Will these drive the medium to a new and more sophisticated level? The UKOM system is a move in the right direction, Will Smyth, the head of digital at OMD UK, argues. He adds: "It's no secret media owners' agencies want FMCG companies more involved online, especially now there are more video advertising opportunities. The methodology looks thorough, the panel size looks robust and Nielsen has a good track record. But what it won't address are issues like engagement and how people feel about brands (in the online environment)."
However, David Fletcher, the head of MEC MediaLab, says his natural instinct is to be cautious until the data comes on stream. He says: "It has to be an improvement on what we have. If it is, it will certainly allow for more normative conversations with clients. For agencies, a central component in all new-business conversations is the subject of integration. The client wants to be reassured that you can join all the various pieces together - and it's true that, with digital, there isn't the fluency that you can get from using the comparison points of Barb and the NRS."
Will Phipps, the head of planning at the7stars, shares some of those reservations. He says: "It's a first step - and we have to welcome that. But reach and frequency data won't on their own address some of the barriers perceived by FMCG advertisers, which need to be reassured about the value that online can deliver. There still isn't a deeper understanding about how digital display works - and it continues to be a concern that this still isn't being covered off by the likes of the IAB."
But Scott Thompson, the head of digital research at Starcom MediaVest Group, is slightly more upbeat. Yes, it's just a first step; and it's also true that to sell the digital domain as a platform for packaged-good categories, planners need to move beyond relatively crude measures of reach and frequency.
On the other hand, this initiative has to be welcomed.
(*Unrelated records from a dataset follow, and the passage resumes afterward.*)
(** * DataLens: the data-quality scoring core, embedded and verified

    A shallow embedding of [ingestion.py], [dimensions.py], [scoring.py],
    [roles.py] and of the pipeline of [dashboard.py], followed by the
    properties of the specification that are about them.

    Conventions of the embedding:
    - a Python [float] is a rational ([Q]): arithmetic is exact, so the
      theorems speak about the formulas of the code and not about binary
      rounding; Python's [round(x, 2)] is [round2] (half to even);
    - a Python [int] is a [Z];
    - a Python [dict] with string keys is an insertion-ordered association
      list ([dict V]); lookups return the first binding of a key;
    - an instant (pandas [Timestamp], [datetime]) is a [Z], the number of
      nanoseconds since the epoch; whether the instants of a converted
      column carry a time zone is a flag of the column; every reading of
      the clock ([datetime.now()], and the conversion of cells such as
      [now] by pandas) is an explicit argument;
    - a raised exception is the [Raise] case of [result];
    - what the code calls in pandas and in the Python runtime and this
      file does not define is a field of the classes [Pandas] and
      [Builtins]. *)

From Stdlib Require Import QArith Qround Qminmax Qabs Lqa.
From Stdlib Require Import ZArith List String Ascii Lia Bool Permutation.
From Stdlib Require Import DecimalString.
Import ListNotations.

Open Scope Q_scope.

(* ================================================================= *)
(** ** Python values: dictionaries, exceptions, strings, rounding *)

Module Py.

Definition dict (V : Type) : Type := list (string * V).

Section Dict.
Context {V : Type}.

(** [d.get(k)] *)
Fixpoint get (d : dict V) (k : string) : option V :=
  match d with
  | [] => None
  | (k', v) :: d' => if String.eqb k' k then Some v else get d' k
  end.

(** [d.get(k, dflt)] *)
Definition get_default (d : dict V) (k : string) (dflt : V) : V :=
  match get d k with
  | Some v => v
  | None => dflt
  end.

(** [k in d] *)
Definition mem (d : dict V) (k : string) : bool :=
  match get d k with
  | Some _ => true
  | None => false
  end.

(** [d[k] = v]: an existing key keeps its position, a new key is
    appended. *)
Fixpoint set (d : dict V) (k : string) (v : V) : dict V :=
  match d with
  | [] => [(k, v)]
  | (k', v') :: d' =>
      if String.eqb k' k then (k', v) :: d' else (k', v') :: set d' k v
  end.

Definition keys (d : dict V) : list string := map fst d.
Definition values (d : dict V) : list V := map snd d.

End Dict.
(** C9 as it was stated fails on a device that is registered.  The
    first [init()] of a new device binds the name and sets the flag.  A
    further [init()] calls [register_driver] all the same: where the name
    has meanwhile become free in the namespace it is bound again and
    [PX4_OK] is returned; where it is still bound the attempt is made and
    fails. *)
Lemma init_registered_counterexample :
  init names_register_driver (CDev_new (Some "/dev/x")) ∅
  = (PX4_OK, mkCDev (Some "/dev/x") true 0 [] 0, {["/dev/x"]} ∪ ∅,
     ["/dev/x"])
  ∧ init names_register_driver (mkCDev (Some "/dev/x") true 0 [] 0) ∅
    = (PX4_OK, mkCDev (Some "/dev/x") true 0 [] 0, {["/dev/x"]} ∪ ∅,
       ["/dev/x"])
  ∧ init names_register_driver (mkCDev (Some "/dev/x") true 0 [] 0)
      {["/dev/x"]}
    = (PX4_ERROR, mkCDev (Some "/dev/x") true 0 [] 0, {["/dev/x"]},
       ["/dev/x"]).
Proof.
  split; [reflexivity|]. split; [reflexivity|].
  vm_compute. reflexivity.
Qed.
End cdev.
(** *** Symbolic execution *)

(** [adv] brings the program of the configuration to its next effect,
    leaving arithmetic on symbolic values folded; [go] takes a step. *)
Ltac adv :=
  cbn -[run Z.add Z.sub Z.mul Z.div Z.modulo Z.pow Z.ltb Z.gtb Z.leb Z.eqb
        Z.land Z.lor Z.of_nat Libc.atoi in_window hw_store cdiv cmod shl32
        not32 wrap_ulong to_off_t GPSET0 GPCLR0 fsel_index fsel_shift];
  rewrite ?obs_subst_ret, ?obs_subst2_ret,
    ?GPSET0_off, ?GPCLR0_off, ?GPFSEL0_off;
  cbv beta.

Ltac go := rewrite run_S; adv.

(** [mach] computes the fields of a machine. *)
Ltac mach :=
  repeat (progress
    (cbn [machine_of var_gpio var_targetPin window regs level handler
          trace log set_gpio set_targetPin set_window install boot app];
     rewrite ?hw_store_gpio, ?hw_store_targetPin, ?hw_store_window,
       ?hw_store_handler, ?hw_store_trace)).

Lemma Forall_snoc {A} (P : A -> Prop) l x :
  Forall P l -> P x -> Forall P (l ++ [x]).
Proof.
  intros Hl Hx. apply Forall_app.
  split; [exact Hl | repeat constructor; exact Hx].
Qed.

Lemma access_ok_Store p off v :
  0 <= off < 45 -> access_ok (Ev (Store p off v)).
Proof. unfold access_ok, sizeof_uint32, GPIO_LEN. lia. Qed.

Lemma access_ok_Load p off :
  0 <= off < 45 -> access_ok (Ev (Load p off)).
Proof. unfold access_ok, sizeof_uint32, GPIO_LEN. lia. Qed.

Ltac offs :=
  unfold GPSET0, GPCLR0;
  match goal with
  | H : 0 <= ?p <= 53 |- _ => pose proof (pin_div_bounds p H); lia
  | _ => lia
  end.

Ltac acc :=
  repeat first
    [ assumption
    | apply Forall_nil
    | apply Forall_cons
    | apply Forall_snoc
    | apply access_ok_Store; offs
    | apply access_ok_Load; offs
    | exact I ].

(** The invariant before and after the handlers are installed. *)
Ltac inv_early :=
  constructor;
  [ intros []
  | mach; acc
  | intros sig Hh _; exfalso; revert Hh; mach; destruct sig; discriminate ].

Ltac inv_late a :=
  cbn [run]; constructor;
  [ intros []
  | mach; acc
  | intros sig _ _; exists a; mach; repeat split; auto; lia ].

Ltac nxt tac := apply always_step; [ tac | adv ].

Ltac win :=
  rewrite in_window_ok
    by (first [solve [mach; first [assumption | reflexivity]] | offs]).

(** [tree] brings the program to its next effect without running it;
    [fire] runs it, register accesses through their lemmas. *)
Ltac tree :=
  cbn -[step run Z.add Z.sub Z.mul Z.div Z.modulo Z.pow Z.ltb Z.gtb Z.leb
        Z.eqb Z.land Z.lor Z.of_nat Libc.atoi in_window hw_store cdiv cmod
        shl32 not32 wrap_ulong to_off_t GPSET0 GPCLR0 fsel_index fsel_shift];
  rewrite ?obs_subst_ret, ?obs_subst2_ret,
    ?GPSET0_off, ?GPCLR0_off, ?GPFSEL0_off;
  cbv beta.

Ltac side := first [solve [mach; first [assumption | reflexivity]] | offs].

Ltac fire :=
  first
    [ rewrite step_Load by side
    | rewrite step_Store by side
    | lazymatch goal with
      | |- context [step _ (Live (VisF (Load _ _) _) _)] => fail
      | |- context [step _ (Live (VisF (Store _ _ _) _) _)] => fail
      | _ => adv
      end ].
(** ** split *)

(** [n.split()].  The receiver is left as it is; three objects are
    allocated (left, right and the returned node).  The slice built by
    [append(n.children, left, right)] is given by its elements, which is what
    the returned node sees on return.  This is exact when [n.children] is
    empty, which is every split the code performs for an order of at least
    2, where only leaves fill up.  When [n.children] has spare capacity (a
    node with children split a second time, possible at an order of 1 or
    less) Go appends in place: the new slice shares storage with
    [n.children] and with the slice an earlier split of [n] returned, whose
    last two children are thereby rewritten.  That sharing is not modelled:
    what is proved below about the children of existing nodes is stated for
    leaf receivers, or for an order of at least 2. *)
Definition split (st : state) (n : addr) : result (state * addr) :=
  nd ← load (heap st) n;
  if len (entries nd) =? 0 then Returned (st, n)
  else
    let mid := len (entries nd) ÷ 2 in
    let left := Node (Some n) (take (Z.to_nat mid) (entries nd)) [] in
    let right := Node (Some n) (drop (Z.to_nat mid) (entries nd)) [] in
    m ← index (entries nd) mid;
    let l := length (heap st) in
    let r := S l in
    let new := Node (parent nd) [Entry (e_key m) None] (children nd ++ [l; r]) in
    Returned (set_heap st (heap st ++ [left; right; new]), S r).
(** C2. For every user_id, course, offered_group and requested_groups,
    add_group_offer_and_requests works inside one scope with a single commit
    at its end.  On any storage engine, a call that raises leaves the store
    as it was and has committed nothing.  On the modelled engine: when no
    key of the operation is taken, the call returns, its journal is the
    offer insert, one request insert per requested group, then the commit,
    and the store has gained exactly one GroupOffer row and one GroupRequest
    row per requested group; otherwise an insert fails on its key, the
    violation is raised, and the store is unchanged. *)
Theorem add_group_offer_and_requests_all_or_nothing
    (user_id course : string) (offered_group : Z) (requested_groups : iterable)
    (db : database) :
  (forall query_engine e,
     result (add_group_offer_and_requests query_engine user_id course offered_group
               requested_groups db) = inl e ->
     store (add_group_offer_and_requests query_engine user_id course offered_group
              requested_groups db) = db
     /\ commits (trace (add_group_offer_and_requests query_engine user_id course
                          offered_group requested_groups db)) = O)
  /\ let groups := fst (iterate requested_groups) in
     let added := add_group_offer_and_requests sqlite user_id course offered_group
                    requested_groups db in
     if keys_are_free user_id course groups db
     then result added = inr tt
          /\ store added
             = with_GroupRequest
                 (GroupRequest db ++ map (new_request user_id course) groups)
                 (with_GroupOffer
                    (GroupOffer db ++ [new_offer user_id course offered_group]) db)
          /\ trace added
             = Connect
               :: Execute INSERT_GROUP_OFFER
                    [VStr user_id; VStr course; VInt offered_group] None
               :: map (fun k => Execute INSERT_GROUP_REQUEST
                                  [VStr user_id; VStr course; VInt k] None) groups
               ++ [Commit; Close]
     else result added = inl (SqliteError unique_error)
          /\ store added = db
          /\ commits (trace added) = O.
Proof.
  split.
  - intros query_engine e He.
    pose proof (add_group_offer_and_requests_commits_last query_engine user_id course
                  offered_group requested_groups db) as H.
    now rewrite He in H.
  - intros groups added. unfold added, add_group_offer_and_requests.
    fold groups.
    match goal with
    | |- context [with_DatabaseManager ?body db] =>
        destruct (body {| stored := db; pending := db; journal := [Connect] |})
          as [m r] eqn:B;
        rewrite (scope_run body db m r B)
    end.
    cbn [result store trace]. unfold keys_are_free.
    unfold bind at 1 in B. unfold execute at 1 in B. cbn [pending sqlite] in B.
    destruct (existsb (offer_of (VStr user_id) (VStr course)) (GroupOffer db)) eqn:Taken.
    + injection B as <- <-. cbn. repeat split.
    + cbn [negb andb]. unfold bind at 1 in B.
      match type of B with
      | context [for_each groups ?body ?m1] =>
          destruct (request_loop user_id course groups m1) as (m' & r' & Hrun & Hs & Hr)
      end.
      rewrite Hrun in B.
      cbn [pending stored journal with_GroupOffer GroupRequest] in Hr, Hs.
      destruct (distinct groups
                && forallb (fun k => negb (existsb (request_for (VStr user_id)
                                                      (VStr course) (VInt k))
                                             (GroupRequest db))) groups).
      * destruct Hr as (-> & Hp & Hj). unfold commit in B. injection B as <- <-.
        cbn [stored journal]. rewrite Hp, Hj. unfold new_offer. cbn [app].
        rewrite <- !app_assoc. repeat split.
      * destruct Hr as (-> & Hc). injection B as <- <-.
        rewrite Hs, commits_app, Hc. repeat split.
Qed.
(** The patient's names: [[given = 'Test', family = 'Patient'] = name.split(' ')].
    A default applies to a missing element only, never to an empty one. *)
Definition patientNames (patientName : string) : string * string :=
  match split " " patientName with
  | given :: family :: _ => (given, family)
  | given :: [] => (given, "Patient")
  | [] => ("Test", "Patient")
  end.

(** The author's names and suffix. *)
Definition authorParts (authorDisplay : string) : list string :=
  split " " (stripDr authorDisplay).

Definition orElse (s d : string) : string := if String.eqb s "" then d else s.

Definition authorGiven (authorDisplay : string) : string :=
  orElse (first (authorParts authorDisplay)) "Example".

Definition authorFamily (authorDisplay : string) : string :=
  orElse (List.last (authorParts authorDisplay) "") "Provider".

Definition authorSuffix (authorDisplay : string) : string :=
  if includes "MD" authorDisplay then "MD" else "".

End Text.

(** ** [Buffer.toString('base64')] and its inverse *)

Module Base64.

Definition digit (n : N) : ascii :=
  if (n <? 26)%N then ascii_of_N (65 + n)
  else if (n <? 52)%N then ascii_of_N (71 + n)
  else if (n <? 62)%N then ascii_of_N (n - 4)
  else if (n =? 62)%N then "+"%char
  else "/"%char.

Definition value (c : ascii) : option N :=
  let n := N_of_ascii c in
  if ((65 <=? n) && (n <=? 90))%N then Some (n - 65)%N
  else if ((97 <=? n) && (n <=? 122))%N then Some (n - 71)%N
  else if ((48 <=? n) && (n <=? 57))%N then Some (n + 4)%N
  else if (n =? 43)%N then Some 62%N
  else if (n =? 47)%N then Some 63%N
  else None.

(** The bytes are taken three at a time; one or two left over are padded
    with [=]. *)
Fixpoint encode (s : string) : string :=
  match s with
  | "" => ""
  | String a "" =>
      let x := N_of_ascii a in
      String (digit (x / 4)) (String (digit (x mod 4 * 16)) "==")
  | String a (String b "") =>
      let x := N_of_ascii a in
      let y := N_of_ascii b in
      String (digit (x / 4))
        (String (digit (x mod 4 * 16 + y / 16))
           (String (digit (y mod 16 * 4)) "="))
  | String a (String b (String c r)) =>
      let x := N_of_ascii a in
      let y := N_of_ascii b in
      let z := N_of_ascii c in
      String (digit (x / 4))
        (String (digit (x mod 4 * 16 + y / 16))
           (String (digit (y mod 16 * 4 + z / 64))
              (String (digit (z mod 64)) (encode r))))
  end.

(** The decoder of RFC 4648: four digits at a time, padding only at the
    end. *)
Fixpoint decode (s : string) : option string :=
  match s with
  | "" => Some ""
  | String a (String b (String c (String d r))) =>
      match value a, value b with
      | Some p, Some q =>
          let b1 := ascii_of_N (p * 4 + q / 16) in
          if Ascii.eqb d "=" then
            match r with
            | "" =>
                if Ascii.eqb c "=" then Some (String b1 "")
                else match value c with
                     | Some u =>
                         Some (String b1 (String (ascii_of_N (q mod 16 * 16 + u / 4)) ""))
                     | None => None
                     end
            | _ => None
            end
          else
            match value c, value d, decode r with
            | Some u, Some v, Some rest =>
                Some (String b1
                        (String (ascii_of_N (q mod 16 * 16 + u / 4))
                           (String (ascii_of_N (u mod 4 * 64 + v)) rest)))
            | _, _, _ => None
            end
      | _, _ => None
      end
  | _ => None
  end.

End Base64.

(** ** The template localizer ([localize-document.ts]) *)

Module Localize.

Import Str Text.

(** [LocalizationOptions].  [encounterContained] has type [any]: a string
    is [JStr], anything else the value itself. *)
Record LocalizationOptions := {
  type : string;
  patientId : string;
  patientName : option string;
  authorReference : option string;
  authorDisplay : option string;
  encounterReference : option string;
  encounterDisplay : option string;
  encounterContained : option json;
  identifierSystem : option string;
  server : string;
  outputDir : option string;
  writeToFile : option bool
}.

Record TemplateMapping := {
  template : string;
  contentFile : option string;
  contentGenerator : option string;
  contentType : string;
  noteType : string
}.

Definition TEMPLATE_MAPPINGS : list (string * TemplateMapping) := [
  ("consultation",
   {| template := "consultation-note.json";
      contentFile := Some "consultation-note.txt"; contentGenerator := None;
      contentType := "text/plain; charset=utf-8"; noteType := "Consultation note" |});
  ("progress",
   {| template := "progress-note.json";
      contentFile := Some "progress-note.txt"; contentGenerator := None;
      contentType := "text/plain; charset=utf-8"; noteType := "Progress note" |});
  ("pdf",
   {| template := "consultation-note-pdf.json";
      contentFile := None; contentGenerator := Some "generate-pdf.ts";
      contentType := "application/pdf"; noteType := "Consultation note" |});
  ("cda",
   {| template := "discharge-summary-cda-xml.json";
      contentFile := None; contentGenerator := Some "generate-cda-xml.ts";
      contentType := "application/cda+xml"; noteType := "Discharge summary" |});
  ("xhtml",
   {| template := "discharge-summary-xhtml.json";
      contentFile := None; contentGenerator := Some "generate-xhtml.ts";
      contentType := "application/xhtml+xml"; noteType := "Discharge summary" |});
  ("html",
   {| template := "progress-note-html.json";
      contentFile := None; contentGenerator := Some "generate-html.ts";
      contentType := "text/html; charset=utf-8"; noteType := "Progress note" |});
  ("large",
   {| template := "large-note.json";
      contentFile := None; contentGenerator := Some "generate-large-file.ts";
      contentType := "text/plain; charset=utf-8"; noteType := "Summary of episode note" |});
  ("patient-asserted",
   {| template := "patient-asserted-note.json";
      contentFile := Some "patient-log.txt"; contentGenerator := None;
      contentType := "text/plain; charset=utf-8"; noteType := "Progress note" |})
].

Fixpoint assoc {A : Type} (k : string) (l : list (string * A)) : option A :=
  match l with
  | [] => None
  | (k', a) :: l' => if String.eqb k' k then Some a else assoc k l'
  end.

(** [Object.keys(TEMPLATE_MAPPINGS).join(', ')] *)
Definition mappingKeys : string := join ", " (map fst TEMPLATE_MAPPINGS).

(** The properties every object literal inherits from [Object.prototype]:
    [TEMPLATE_MAPPINGS[k]] is a truthy value for each of them. *)
Definition objectPrototypeKeys : list string := [
  "constructor"; "hasOwnProperty"; "isPrototypeOf"; "propertyIsEnumerable";
  "toLocaleString"; "toString"; "valueOf"; "__proto__";
  "__defineGetter__"; "__defineSetter__"; "__lookupGetter__"; "__lookupSetter__"
].

Inductive lookup :=
| Own (m : TemplateMapping)
| Inherited
| Missing.

(** [TEMPLATE_MAPPINGS[type]] *)
Definition lookupMapping (type : string) : lookup :=
  match assoc type TEMPLATE_MAPPINGS with
  | Some m => Own m
  | None =>
      if existsb (String.eqb type) objectPrototypeKeys then Inherited else Missing
  end.
(** * SAR narrative pipeline: statistics, pattern detection, risk scoring,
      typology classification, narrative composition and audit ledger

    A shallow embedding of the Python sources

      - [src/models/case_input.py]            (module [CaseModel])
      - [src/utils/anonymization.py]          (module [Anonymization])
      - [src/components/data_parser.py]       (module [DataParser])
      - [src/components/rag_engine.py]        (module [RAGEngine])
      - [src/components/llm_orchestrator.py]  (module [LLMOrchestrator])
      - [src/utils/db_utils.py]               (modules [DatabaseManager],
                                               [CaseStore])
      - [src/components/audit_logger.py]      (module [AuditLogger])
      - [src/main.py]                         (module [SARGenerator])
      - [src/agents/a2a_agents.py]            (module [A2A])

    followed by the properties of the pipeline.

    Conventions.
      - A Python [float] is a binary64 value: Rocq's primitive [float], whose
        operations are the IEEE 754 ones.  Python raises [ZeroDivisionError]
        where IEEE 754 returns an infinity or a NaN; division is therefore a
        fallible operation ([Py.truediv]).
      - A Python [int] is a [Z]; a length or a count is a [nat].
      - A Python [str] is a [string].  The operations of the Python library
        whose result depends on Unicode tables, on the calendar, on a digest
        or on number formatting are fields of interface classes ([Py.Text],
        [Py.Format], [Py.Calendar], [Py.Digest], [LLMOrchestrator.Json]);
        the theorems hold for every implementation of them.  Module
        [Reference] implements them for ASCII text, so that every
        definition can be run.
      - A raised exception is the [Raise] case of [Py.result]. *)

From Stdlib Require Import ZArith QArith Floats Uint63 String Ascii List Lia.
From Stdlib Require Import DecimalString.
From stdpp Require Import base option list gmap strings sorting.

Local Open Scope string_scope.
Local Open Scope list_scope.
Local Open Scope stdpp_scope.
Local Open Scope Z_scope.

(* ===================================================================== *)
(** * The Python runtime                                                  *)
(* ===================================================================== *)

Module Py.

(** ** Exceptions *)

Inductive exn : Type :=
| ValidationError (errors : list string)   (* pydantic: every failed field *)
| ZeroDivisionError
| ValueError (msg : string)
| KeyError (key : string)
| RuntimeError (msg : string).

Inductive result (A : Type) : Type :=
| Ok (a : A)
| Raise (e : exn).
Arguments Ok {A} a.
Arguments Raise {A} e.

#[global] Instance result_ret : MRet result := fun A a => Ok a.
#[global] Instance result_bind : MBind result := fun A B f m =>
  match m with
  | Ok a => f a
  | Raise e => Raise e
  end.

Definition returns {A : Type} (m : result A) : Prop := exists a, m = Ok a.

(** ** Numbers *)

(** [float(n)] for a length [n]. *)
Definition float_of_nat (n : nat) : float :=
  PrimFloat.of_uint63 (Uint63.of_Z (Z.of_nat n)).

(** [float(z)] for an [int] of magnitude below [2^63]. *)
Definition float_of_Z (z : Z) : float :=
  if Z.ltb z 0 then PrimFloat.opp (PrimFloat.of_uint63 (Uint63.of_Z (- z)))
  else PrimFloat.of_uint63 (Uint63.of_Z z).

(** [a > b], [a >= b] on floats ([a < b] is [PrimFloat.ltb a b]). *)
Definition gtb (a b : float) : bool := PrimFloat.ltb b a.
Definition geb (a b : float) : bool := PrimFloat.leb b a.

(** [math.isnan(v) or math.isinf(v)] *)
Definition nan_or_inf (v : float) : bool :=
  PrimFloat.is_nan v || PrimFloat.is_infinity v.

(** [a / b]: Python raises on a zero divisor. *)
Definition truediv (a b : float) : result float :=
  if PrimFloat.eqb b 0%float then Raise ZeroDivisionError
  else Ok (PrimFloat.div a b).

(** [a / n] for an [int] [n] that is a length. *)
Definition truediv_nat (a : float) (n : nat) : result float :=
  match n with
  | O => Raise ZeroDivisionError
  | S _ => Ok (PrimFloat.div a (float_of_nat n))
  end.

(** The built-in [sum] over floats: left to right from the integer [0],
    each addition rounded.  (From CPython 3.12 on the built-in carries a
    compensation term along; the properties below do not depend on which
    of the two is run.) *)
Definition sum (l : list float) : float :=
  fold_left PrimFloat.add l 0%float.

(** The built-ins [min(a, b)] and [max(a, b)]: the first argument is kept
    unless the second compares strictly below (above) it. *)
Definition min2 (a b : float) : float := if PrimFloat.ltb b a then b else a.
Definition max2 (a b : float) : float := if gtb b a then b else a.

(** [min(l)] and [max(l)] over a list: [ValueError] on the empty list. *)
Definition min_list (l : list float) : result float :=
  match l with
  | [] => Raise (ValueError "min() arg is an empty sequence")
  | x :: l' => Ok (fold_left min2 l' x)
  end.
Definition max_list (l : list float) : result float :=
  match l with
  | [] => Raise (ValueError "max() arg is an empty sequence")
  | x :: l' => Ok (fold_left max2 l' x)
  end.
Definition min_listZ (l : list Z) : result Z :=
  match l with
  | [] => Raise (ValueError "min() arg is an empty sequence")
  | x :: l' => Ok (fold_left Z.min l' x)
  end.
Definition max_listZ (l : list Z) : result Z :=
  match l with
  | [] => Raise (ValueError "max() arg is an empty sequence")
  | x :: l' => Ok (fold_left Z.max l' x)
  end.

(** [a % k == 0] for a positive integer constant [k] and a float [a > 0].
    Python's float [%] is C's [fmod] followed by a sign adjustment that
    leaves a zero remainder zero, and [fmod] is exact: the remainder is
    zero exactly when the real value of [a] is an integer multiple of
    [k].  An infinity gives NaN, which is not equal to [0]. *)
Definition mod_is_zero (a : float) (k : Z) : bool :=
  match Prim2SF a with
  | S754_zero _ => true
  | S754_finite _ m (Zneg p) =>
      Z.eqb (Zpos m mod 2 ^ Zpos p) 0 && Z.eqb ((Zpos m / 2 ^ Zpos p) mod k) 0
  | S754_finite _ m e => Z.eqb ((Zpos m * 2 ^ e) mod k) 0
  | _ => false
  end.

(** The real value of a float, as a rational ([0] for NaN and the
    infinities, which have none). *)
Definition to_Q (a : float) : Q :=
  match Prim2SF a with
  | S754_finite s m (Zneg p) => Qmake (if s then Zneg m else Zpos m) (2 ^ p)
  | S754_finite s m e => inject_Z ((if s then Zneg m else Zpos m) * 2 ^ e)
  | _ => 0%Q
  end.

Definition sumQ (l : list Q) : Q := fold_right Qplus 0%Q l.

(** ** Strings *)

(** [str(n)] for a non-negative [int]. *)
Definition str_of_nat (n : nat) : string :=
  NilZero.string_of_uint (Nat.to_uint n).

(** [sep.join(l)] *)
Fixpoint join (sep : string) (l : list string) : string :=
  match l with
  | [] => ""
  | [x] => x
  | x :: l' => x ++ sep ++ join sep l'
  end.
(** In the directory [ff], read from nothing, the force field under the
  key [universal] bears that name. *)
Lemma find_force_fields_names_the_force_fields_witness :
exists ff, PyDict.dict_get Disk.found "universal" = Some ff
           /\ forcefield.name ff = "universal".
Proof.
destruct (find_force_fields_names_the_force_fields
            Disk.listdir Disk.glob Disk.open_raises Disk.good_rtp Disk.read_ff
            "ff" None) as [_ H].
- reflexivity.
- reflexivity.
- intros names n E Hn. unfold Disk.listdir in E. simpl in E.
  injection E as <-.
  destruct Hn as [<-|[<-|[<-|[]]]]; reflexivity.
- eexists. split; [reflexivity|].
  apply (H "universal"); reflexivity.
Defined.
(** * Audio pacing, capture and mixing engine of [cli_backup.js]

    A shallow embedding of the numeric core of the command-line client:
    downmix to mono, linear-interpolation resampling to 48 kHz, 10 ms frame
    pacing, the completion watcher on the control channel and the timeline
    mixer, together with the properties of these components.

    Modelling conventions.
    - A JavaScript Number that may hold a fraction is a binary64 [float]
      (the kernel's primitive floats: the same IEEE 754 arithmetic, rounding
      to nearest, ties to even).
    - Numbers that are loop counters, lengths, indices or 16-bit samples are
      integers far below 2^53, where Number arithmetic is exact: they are [Z].
    - An [Int16Array] is a [list Z]; a [Buffer] is a list of bytes, each a [Z]
      in [0, 256).  Reading outside a typed array gives [undefined] and
      writing outside it is ignored, as in the language.
    - A BigInt is a [Z]. *)

From stdpp Require Import base list gmap strings.
From Stdlib Require Import ZArith Lia Floats QArith Qpower Lqa Qround.

Open Scope Z_scope.

(* ===================================================================== *)
(** ** Numbers, [Math] and typed-array conversions                        *)
(* ===================================================================== *)

Module JS.

(** [Number(z)] for an integer or BigInt [z]: the nearest binary64 value
    (exact when [|z| <= 2^53]). *)
Definition Number (z : Z) : float :=
  SF2Prim (binary_normalize prec emax z 0 false).

(** The integer part of a Number, truncated toward zero; [NaN] and the
    infinities give 0 (the language's [ToIntegerOrInfinity] followed by the
    modular conversions maps all three to 0). *)
Definition IntegerValue (x : float) : Z :=
  match Prim2SF x with
  | S754_finite s m e =>
      cond_Zopp s (if 0 <=? e then Z.pos m * 2 ^ e else Z.pos m / 2 ^ (- e))
  | _ => 0
  end.

(** [Math.floor]: the largest integer not above [x]; zeros, [NaN], the
    infinities and the Numbers with no fractional bit are returned as they
    are. *)
Definition Math_floor (x : float) : float :=
  match Prim2SF x with
  | S754_finite s m e =>
      if 0 <=? e then x else Number (cond_Zopp s (Z.pos m) / 2 ^ (- e))
  | _ => x
  end.

(** [Math.round]: the integer nearest to [x], a tie going toward +infinity,
    that is [floor (x + 1/2)] computed exactly.  (For [x] in [-0.5, 0) the
    language returns the negative zero; the sign of a zero is not observed
    by any later step, and the model returns the positive zero.) *)
Definition Math_round (x : float) : float :=
  match Prim2SF x with
  | S754_finite s m e =>
      if 0 <=? e then x
      else Number ((2 * cond_Zopp s (Z.pos m) + 2 ^ (- e)) / 2 ^ (1 - e))
  | _ => x
  end.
He says: "The fact UKOM will be compatible with IPA TouchPoints 3 will also make this an invaluable tool in understanding and planning online within cross-media brand campaigns."
YES - Will Smyth, head of digital, OMD UK
"It will allow the traditional approach to planning media to be translated into online. This will be of particular interest to packaged-goods companies - and that's something that everyone wants."
MAYBE - David Fletcher, head of MEC MediaLab
"It's evidence of the maturing of the medium. That said, we'll have to see if we really get the data this promises. What looks good on paper doesn't always deliver. It will have to involve a step-change over what is currently available."
MAYBE - Will Phipps, head of planning, the7stars
"While access to data can only improve planning, measures of exposure don't provide the silver bullet. Reach and frequency are the oldest of metrics, but understanding what is effective is the only true metric we should strive for."
YES - Scott Thompson, head of digital research, Starcom MediaVest
"The establishment of a universally accepted system for online audiences is an essential first step for brand advertisers to be able to make the most of online spaces. We can now move on to 'who' rather than 'how many'."